→ Assigned task: Only the lines below, from the one with "Section threads." through the one with "upd_thread t (set_et_loop (Some loop)).", are to be written out, exactly.
[Source records — start]
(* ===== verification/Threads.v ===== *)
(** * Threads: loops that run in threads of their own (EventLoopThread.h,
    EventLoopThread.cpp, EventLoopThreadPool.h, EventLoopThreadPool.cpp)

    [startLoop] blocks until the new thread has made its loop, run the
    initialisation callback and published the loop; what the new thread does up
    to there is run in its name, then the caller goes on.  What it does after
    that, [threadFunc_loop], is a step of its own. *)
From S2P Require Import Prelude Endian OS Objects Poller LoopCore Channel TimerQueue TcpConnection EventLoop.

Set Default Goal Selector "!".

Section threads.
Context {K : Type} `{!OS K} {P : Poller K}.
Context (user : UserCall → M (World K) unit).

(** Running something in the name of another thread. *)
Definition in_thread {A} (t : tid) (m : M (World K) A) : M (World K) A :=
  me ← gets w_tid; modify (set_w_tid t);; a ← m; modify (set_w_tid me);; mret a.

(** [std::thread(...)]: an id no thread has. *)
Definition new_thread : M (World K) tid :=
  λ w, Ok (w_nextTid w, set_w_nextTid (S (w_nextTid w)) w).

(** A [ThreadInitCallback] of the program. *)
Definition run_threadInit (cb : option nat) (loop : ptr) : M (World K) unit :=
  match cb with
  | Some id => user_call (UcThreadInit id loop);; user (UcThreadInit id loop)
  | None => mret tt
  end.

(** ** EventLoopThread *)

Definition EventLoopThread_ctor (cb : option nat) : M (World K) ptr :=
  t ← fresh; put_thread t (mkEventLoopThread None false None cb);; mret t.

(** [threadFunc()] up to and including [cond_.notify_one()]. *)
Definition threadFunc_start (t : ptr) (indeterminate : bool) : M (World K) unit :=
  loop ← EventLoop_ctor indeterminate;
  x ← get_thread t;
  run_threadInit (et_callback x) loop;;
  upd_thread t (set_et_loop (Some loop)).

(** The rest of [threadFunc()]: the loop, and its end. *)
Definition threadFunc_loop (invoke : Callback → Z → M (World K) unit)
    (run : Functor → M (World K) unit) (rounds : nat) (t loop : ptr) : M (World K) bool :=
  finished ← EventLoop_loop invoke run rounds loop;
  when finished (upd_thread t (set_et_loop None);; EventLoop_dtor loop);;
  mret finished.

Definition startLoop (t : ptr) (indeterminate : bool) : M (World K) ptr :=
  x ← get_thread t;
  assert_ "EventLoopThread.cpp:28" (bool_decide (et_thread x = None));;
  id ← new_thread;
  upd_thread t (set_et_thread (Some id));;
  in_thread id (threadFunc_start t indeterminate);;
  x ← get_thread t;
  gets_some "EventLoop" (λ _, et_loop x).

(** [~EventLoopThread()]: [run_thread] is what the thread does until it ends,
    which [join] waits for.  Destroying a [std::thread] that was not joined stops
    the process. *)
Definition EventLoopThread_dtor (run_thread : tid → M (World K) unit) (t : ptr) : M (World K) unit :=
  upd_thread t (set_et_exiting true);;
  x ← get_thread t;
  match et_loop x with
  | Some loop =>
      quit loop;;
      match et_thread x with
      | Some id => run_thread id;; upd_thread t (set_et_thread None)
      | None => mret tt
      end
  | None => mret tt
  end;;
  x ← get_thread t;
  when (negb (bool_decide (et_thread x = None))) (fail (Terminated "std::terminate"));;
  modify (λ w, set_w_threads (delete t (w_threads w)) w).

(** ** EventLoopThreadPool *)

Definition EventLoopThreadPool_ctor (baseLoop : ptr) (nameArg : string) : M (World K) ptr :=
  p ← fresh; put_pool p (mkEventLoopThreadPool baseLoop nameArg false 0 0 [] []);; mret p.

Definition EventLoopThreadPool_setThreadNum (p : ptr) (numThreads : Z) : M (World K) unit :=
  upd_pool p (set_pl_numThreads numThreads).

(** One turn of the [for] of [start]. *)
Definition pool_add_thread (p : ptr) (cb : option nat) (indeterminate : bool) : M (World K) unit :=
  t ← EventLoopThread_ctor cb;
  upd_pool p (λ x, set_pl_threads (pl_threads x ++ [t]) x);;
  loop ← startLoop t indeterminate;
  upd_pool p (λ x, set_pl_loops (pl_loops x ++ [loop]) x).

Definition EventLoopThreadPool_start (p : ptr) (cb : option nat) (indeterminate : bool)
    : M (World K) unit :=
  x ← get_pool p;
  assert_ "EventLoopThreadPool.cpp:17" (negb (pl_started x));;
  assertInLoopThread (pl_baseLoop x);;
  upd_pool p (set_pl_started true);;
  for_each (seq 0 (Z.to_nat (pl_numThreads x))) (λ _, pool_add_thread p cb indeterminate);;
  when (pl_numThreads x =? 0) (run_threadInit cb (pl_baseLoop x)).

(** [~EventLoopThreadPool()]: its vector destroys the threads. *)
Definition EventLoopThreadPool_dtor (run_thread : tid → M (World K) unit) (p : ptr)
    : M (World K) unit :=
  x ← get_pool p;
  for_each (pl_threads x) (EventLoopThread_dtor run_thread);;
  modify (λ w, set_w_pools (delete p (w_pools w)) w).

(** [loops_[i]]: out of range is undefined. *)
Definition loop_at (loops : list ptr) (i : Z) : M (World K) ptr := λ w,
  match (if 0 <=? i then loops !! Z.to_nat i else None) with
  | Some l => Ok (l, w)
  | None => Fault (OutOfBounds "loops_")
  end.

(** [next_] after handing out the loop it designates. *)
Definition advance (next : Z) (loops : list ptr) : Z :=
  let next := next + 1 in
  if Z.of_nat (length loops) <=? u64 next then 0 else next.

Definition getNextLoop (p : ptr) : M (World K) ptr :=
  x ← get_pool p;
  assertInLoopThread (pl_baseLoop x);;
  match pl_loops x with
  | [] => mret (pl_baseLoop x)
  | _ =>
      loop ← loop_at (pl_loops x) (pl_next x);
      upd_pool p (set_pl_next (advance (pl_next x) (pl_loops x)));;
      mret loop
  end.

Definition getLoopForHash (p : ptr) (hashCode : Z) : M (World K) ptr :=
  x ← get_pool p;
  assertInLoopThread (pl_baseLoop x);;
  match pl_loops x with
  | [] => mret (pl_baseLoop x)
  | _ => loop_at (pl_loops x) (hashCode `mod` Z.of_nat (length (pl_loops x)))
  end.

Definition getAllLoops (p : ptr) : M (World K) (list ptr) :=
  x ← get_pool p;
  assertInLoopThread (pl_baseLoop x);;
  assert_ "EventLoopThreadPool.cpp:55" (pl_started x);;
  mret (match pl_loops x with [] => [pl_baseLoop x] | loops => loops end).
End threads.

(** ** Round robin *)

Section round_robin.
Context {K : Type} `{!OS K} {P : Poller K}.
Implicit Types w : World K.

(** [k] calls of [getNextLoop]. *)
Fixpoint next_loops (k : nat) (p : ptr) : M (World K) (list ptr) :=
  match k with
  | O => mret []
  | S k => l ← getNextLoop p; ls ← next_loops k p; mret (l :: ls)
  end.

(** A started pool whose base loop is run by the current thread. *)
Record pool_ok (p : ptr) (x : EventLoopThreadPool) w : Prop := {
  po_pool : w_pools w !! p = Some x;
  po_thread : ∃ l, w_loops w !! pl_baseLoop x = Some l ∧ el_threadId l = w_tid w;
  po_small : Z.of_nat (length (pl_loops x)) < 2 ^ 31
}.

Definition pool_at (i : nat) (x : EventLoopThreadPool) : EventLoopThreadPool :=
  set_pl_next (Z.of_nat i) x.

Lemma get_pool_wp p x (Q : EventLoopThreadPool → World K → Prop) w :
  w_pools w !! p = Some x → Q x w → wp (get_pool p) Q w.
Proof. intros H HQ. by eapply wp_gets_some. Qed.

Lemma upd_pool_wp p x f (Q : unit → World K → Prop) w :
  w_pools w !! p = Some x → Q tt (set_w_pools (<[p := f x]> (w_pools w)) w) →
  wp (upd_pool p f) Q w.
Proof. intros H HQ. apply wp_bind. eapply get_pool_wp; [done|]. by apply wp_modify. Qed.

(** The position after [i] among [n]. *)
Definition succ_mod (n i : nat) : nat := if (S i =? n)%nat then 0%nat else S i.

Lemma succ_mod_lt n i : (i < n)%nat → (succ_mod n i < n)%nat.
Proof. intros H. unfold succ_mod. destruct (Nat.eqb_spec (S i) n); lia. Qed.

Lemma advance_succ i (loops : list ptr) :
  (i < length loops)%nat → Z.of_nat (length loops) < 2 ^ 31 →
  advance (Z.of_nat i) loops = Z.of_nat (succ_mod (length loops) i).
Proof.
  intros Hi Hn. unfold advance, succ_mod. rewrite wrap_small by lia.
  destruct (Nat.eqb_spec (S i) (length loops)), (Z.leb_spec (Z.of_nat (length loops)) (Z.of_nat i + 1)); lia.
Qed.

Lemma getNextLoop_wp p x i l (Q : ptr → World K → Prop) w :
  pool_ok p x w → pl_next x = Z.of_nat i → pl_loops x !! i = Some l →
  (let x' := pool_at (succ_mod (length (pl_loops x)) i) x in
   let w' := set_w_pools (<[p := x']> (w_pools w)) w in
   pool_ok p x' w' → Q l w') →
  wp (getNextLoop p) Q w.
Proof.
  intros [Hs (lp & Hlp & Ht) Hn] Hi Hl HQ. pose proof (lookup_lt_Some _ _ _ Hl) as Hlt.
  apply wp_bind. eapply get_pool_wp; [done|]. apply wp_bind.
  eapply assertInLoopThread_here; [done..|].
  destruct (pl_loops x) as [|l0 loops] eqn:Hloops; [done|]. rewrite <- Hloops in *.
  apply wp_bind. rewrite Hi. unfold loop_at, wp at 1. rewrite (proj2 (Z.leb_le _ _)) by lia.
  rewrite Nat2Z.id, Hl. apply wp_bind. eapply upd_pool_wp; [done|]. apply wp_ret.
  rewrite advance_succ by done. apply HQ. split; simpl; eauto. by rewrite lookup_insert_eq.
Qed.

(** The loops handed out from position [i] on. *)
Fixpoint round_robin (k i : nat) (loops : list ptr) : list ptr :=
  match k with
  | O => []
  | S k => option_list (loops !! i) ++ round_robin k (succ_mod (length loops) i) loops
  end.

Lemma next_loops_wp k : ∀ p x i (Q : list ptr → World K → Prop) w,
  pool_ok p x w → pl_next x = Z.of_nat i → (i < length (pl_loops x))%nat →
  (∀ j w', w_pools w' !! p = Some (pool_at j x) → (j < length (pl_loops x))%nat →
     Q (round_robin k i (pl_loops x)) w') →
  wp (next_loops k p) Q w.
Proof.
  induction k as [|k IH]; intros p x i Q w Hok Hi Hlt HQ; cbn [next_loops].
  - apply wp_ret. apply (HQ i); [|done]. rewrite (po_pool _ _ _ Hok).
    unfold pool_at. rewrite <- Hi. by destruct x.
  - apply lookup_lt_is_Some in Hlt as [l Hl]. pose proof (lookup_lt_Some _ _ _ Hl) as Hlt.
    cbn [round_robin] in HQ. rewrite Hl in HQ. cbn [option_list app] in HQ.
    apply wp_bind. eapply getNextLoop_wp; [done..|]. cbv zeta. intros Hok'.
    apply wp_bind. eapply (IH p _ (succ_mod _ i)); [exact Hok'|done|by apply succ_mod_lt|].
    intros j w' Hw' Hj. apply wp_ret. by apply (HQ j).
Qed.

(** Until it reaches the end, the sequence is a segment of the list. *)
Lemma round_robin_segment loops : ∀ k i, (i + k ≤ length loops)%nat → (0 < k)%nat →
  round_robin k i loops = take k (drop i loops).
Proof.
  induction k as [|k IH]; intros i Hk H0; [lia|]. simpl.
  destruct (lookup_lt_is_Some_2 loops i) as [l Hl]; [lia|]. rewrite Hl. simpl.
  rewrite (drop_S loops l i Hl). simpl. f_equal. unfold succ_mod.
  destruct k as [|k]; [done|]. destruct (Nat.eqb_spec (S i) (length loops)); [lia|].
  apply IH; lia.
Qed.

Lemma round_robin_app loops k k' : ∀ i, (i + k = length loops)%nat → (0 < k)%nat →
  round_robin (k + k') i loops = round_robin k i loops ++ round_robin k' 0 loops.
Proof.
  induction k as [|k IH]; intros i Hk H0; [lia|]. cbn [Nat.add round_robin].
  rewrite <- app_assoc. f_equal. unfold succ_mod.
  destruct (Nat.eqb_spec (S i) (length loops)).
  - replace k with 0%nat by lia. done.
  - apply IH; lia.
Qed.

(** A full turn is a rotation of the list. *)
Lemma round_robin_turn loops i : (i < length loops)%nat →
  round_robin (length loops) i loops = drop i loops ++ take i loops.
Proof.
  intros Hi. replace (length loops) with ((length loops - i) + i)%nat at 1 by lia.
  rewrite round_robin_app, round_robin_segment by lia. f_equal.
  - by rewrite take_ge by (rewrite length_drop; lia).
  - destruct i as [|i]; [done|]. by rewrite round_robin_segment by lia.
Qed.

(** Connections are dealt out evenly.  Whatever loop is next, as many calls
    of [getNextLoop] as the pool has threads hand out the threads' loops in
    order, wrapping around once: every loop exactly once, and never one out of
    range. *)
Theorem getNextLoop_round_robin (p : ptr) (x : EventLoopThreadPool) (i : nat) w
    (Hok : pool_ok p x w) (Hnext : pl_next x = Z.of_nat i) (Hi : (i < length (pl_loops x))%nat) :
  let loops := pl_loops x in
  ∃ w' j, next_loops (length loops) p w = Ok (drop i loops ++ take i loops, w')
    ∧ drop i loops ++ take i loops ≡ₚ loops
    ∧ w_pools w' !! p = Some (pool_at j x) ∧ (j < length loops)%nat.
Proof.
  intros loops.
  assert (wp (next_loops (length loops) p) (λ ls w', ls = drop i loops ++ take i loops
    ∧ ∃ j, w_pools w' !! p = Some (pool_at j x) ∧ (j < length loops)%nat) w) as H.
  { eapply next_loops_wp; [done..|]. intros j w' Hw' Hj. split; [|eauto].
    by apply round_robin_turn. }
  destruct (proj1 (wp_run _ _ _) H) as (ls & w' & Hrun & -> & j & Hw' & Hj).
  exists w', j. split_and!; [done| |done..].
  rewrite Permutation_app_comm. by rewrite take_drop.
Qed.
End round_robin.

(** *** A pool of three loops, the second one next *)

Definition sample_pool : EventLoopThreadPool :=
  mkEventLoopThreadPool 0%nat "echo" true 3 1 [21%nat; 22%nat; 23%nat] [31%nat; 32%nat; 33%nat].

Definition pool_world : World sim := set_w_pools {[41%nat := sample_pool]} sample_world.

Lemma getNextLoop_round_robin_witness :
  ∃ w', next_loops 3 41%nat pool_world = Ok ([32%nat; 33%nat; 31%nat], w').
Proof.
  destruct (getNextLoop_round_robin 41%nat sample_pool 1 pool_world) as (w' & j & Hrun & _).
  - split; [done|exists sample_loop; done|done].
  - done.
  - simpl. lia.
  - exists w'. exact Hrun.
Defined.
[Source records — finish]
→ Problem solution:
Section threads.
Context {K : Type} `{!OS K} {P : Poller K}.
Context (user : UserCall → M (World K) unit).

(** Running something in the name of another thread. *)
Definition in_thread {A} (t : tid) (m : M (World K) A) : M (World K) A :=
  me ← gets w_tid; modify (set_w_tid t);; a ← m; modify (set_w_tid me);; mret a.

(** [std::thread(...)]: an id no thread has. *)
Definition new_thread : M (World K) tid :=
  λ w, Ok (w_nextTid w, set_w_nextTid (S (w_nextTid w)) w).

(** A [ThreadInitCallback] of the program. *)
Definition run_threadInit (cb : option nat) (loop : ptr) : M (World K) unit :=
  match cb with
  | Some id => user_call (UcThreadInit id loop);; user (UcThreadInit id loop)
  | None => mret tt
  end.

(** ** EventLoopThread *)

Definition EventLoopThread_ctor (cb : option nat) : M (World K) ptr :=
  t ← fresh; put_thread t (mkEventLoopThread None false None cb);; mret t.

(** [threadFunc()] up to and including [cond_.notify_one()]. *)
Definition threadFunc_start (t : ptr) (indeterminate : bool) : M (World K) unit :=
  loop ← EventLoop_ctor indeterminate;
  x ← get_thread t;
  run_threadInit (et_callback x) loop;;
  upd_thread t (set_et_loop (Some loop)).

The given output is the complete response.